→ **What you have to do**: Write out the data below exactly, from its first line to the line containing "y ∈ l → leb", that line included.

[Stored data entries]

Lemma filter_stable_sort (P : A → Prop) `{∀ x, Decision (P x)} l :
  filter P (stable_sort l) = stable_sort (filter P l).
Proof using leb_total leb_trans.
  induction l as [|x l IH]; simpl; [done|].
  rewrite filter_sort_insert by by apply stable_sort_sorted.
  rewrite filter_cons. case_decide; simpl; by rewrite IH.
Qed.
End stable_sort.

(** An element stays before another that it is allowed to precede. *)
Lemma sort_insert_before {A} (leb : A → A → bool) x y l :
  y ∈ l → leb x y = true → [x; y] `sublist_of` sort_insert leb x l.
Proof.
  intros Hy Hxy. induction l as [|z l IH]; [by apply elem_of_nil in Hy|]. simpl. destruct (leb x z) eqn:E.
  - apply sublist_skip, singleton_sublist_l. done.
  - apply elem_of_cons in Hy as [->|Hy]; [congruence|]. by apply sublist_cons, IH.
Qed.

Lemma sort_insert_sublist {A} (leb : A → A → bool) x l : l `sublist_of` sort_insert leb x l.
Proof. induction l as [|y l IH]; simpl; [by repeat constructor|]. by case_match; constructor. Qed.

Lemma stable_sort_before {A} (leb : A → A → bool) x y l :
  [x; y] `sublist_of` l → leb x y = true → [x; y] `sublist_of` stable_sort leb l.
Proof.
  intros Hsub Hxy. induction l as [|z l IH]; [by inversion Hsub|].
  inversion Hsub as [|? ? ? Hy|? ? ? Hl]; subst; simpl.
  - apply sort_insert_before; [|done]. rewrite stable_sort_perm. by apply singleton_sublist_l.
  - etrans; [by apply IH|]. apply sort_insert_sublist.
Qed.

Lemma sublist_pair {A} (l : list A) i k x y :
  l !! i = Some x → l !! k = Some y → i < k → [x; y] `sublist_of` l.
Proof.
  revert i k. induction l as [|z l IH]; intros [|i] [|k] Hi Hk Hlt; simplify_eq/=; try lia.
  - apply sublist_skip, singleton_sublist_l. by eapply list_elem_of_lookup_2.
  - apply sublist_cons. apply (IH i k); [done|done|lia].
Qed.

Lemma filter_sublist_pair {A} (P : A → Prop) `{∀ x, Decision (P x)} x y (l : list A) :
  [x; y] `sublist_of` l → P x → P y → [x; y] `sublist_of` filter P l.
Proof.
  intros Hsub Hx Hy. induction l as [|z l IH]; [by inversion Hsub|]. rewrite filter_cons.
  inversion Hsub as [|? ? ? Hy'|? ? ? Hl]; subst.
  - rewrite decide_True by done. apply sublist_skip, singleton_sublist_l.
    apply list_elem_of_filter. split; [done|]. by apply singleton_sublist_l.
  - case_decide; [apply sublist_cons|]; by apply IH.
Qed.

(** The sorting key is all that counts. *)
Lemma fmap_stable_sort {A C} (leb : A → A → bool) (leb' : C → C → bool) (f : A → C) l :
  (∀ x y, leb' (f x) (f y) = leb x y) → f <$> stable_sort leb l = stable_sort leb' (f <$> l).
Proof.
  intros Hf. induction l as [|x l IH]; [done|].
  change (f <$> sort_insert leb x (stable_sort leb l) = sort_insert leb' (f x) (stable_sort leb' (f <$> l))).
  rewrite <- IH. clear IH. generalize (stable_sort leb l). intros k.
  induction k as [|y k IH]; [done|]. rewrite fmap_cons. cbn [sort_insert]. rewrite Hf.
  destruct (leb x y); [done|]. by rewrite fmap_cons, IH.
Qed.

Lemma fmap_filter {A C} (f : A → C) (P : A → Prop) (Q : C → Prop)
    `{∀ x, Decision (P x)} `{∀ x, Decision (Q x)} (l : list A) :
  (∀ x, x ∈ l → P x ↔ Q (f x)) → f <$> filter P l = filter Q (f <$> l).
Proof.
  induction l as [|x l IH]; intros Hl; [done|]. rewrite fmap_cons, !filter_cons.
  rewrite <- IH by (intros; apply Hl; by right). pose proof (Hl x ltac:(left)).
  repeat case_decide; naive_solver.
Qed.

(** ** Maps *)

Lemma alter_const_insert {V} (m : gmap string V) k v :
  is_Some (m !! k) → alter (λ _, v) k m = <[k := v]> m.
Proof.
  intros [w Hw]. apply map_eq. intros k'.
  rewrite lookup_alter, lookup_insert. case_decide; [subst; by rewrite Hw | done].
Qed.

Lemma alter_const_None {V} (m : gmap string V) k v : m !! k = None → alter (λ _, v) k m = m.
Proof. intros Hk. apply alter_id. intros x. by rewrite Hk. Qed.

(** Counters: [d.get(k, 0)] of a dictionary that is only looked up. *)
Definition count (m : gmap string Z) (k : string) : Z := default 0%Z (m !! k).

Lemma count_insert m k v k' : count (<[k := v]> m) k' = if decide (k = k') then v else count m k'.
Proof. unfold count. rewrite lookup_insert. by case_decide. Qed.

→ **Solution for this problem**:
Lemma filter_stable_sort (P : A → Prop) `{∀ x, Decision (P x)} l :
  filter P (stable_sort l) = stable_sort (filter P l).
Proof using leb_total leb_trans.
  induction l as [|x l IH]; simpl; [done|].
  rewrite filter_sort_insert by by apply stable_sort_sorted.
  rewrite filter_cons. case_decide; simpl; by rewrite IH.
Qed.
End stable_sort.

(** An element stays before another that it is allowed to precede. *)
Lemma sort_insert_before {A} (leb : A → A → bool) x y l :
  y ∈ l → leb x y = true → [x; y] `sublist_of` sort_insert leb x l.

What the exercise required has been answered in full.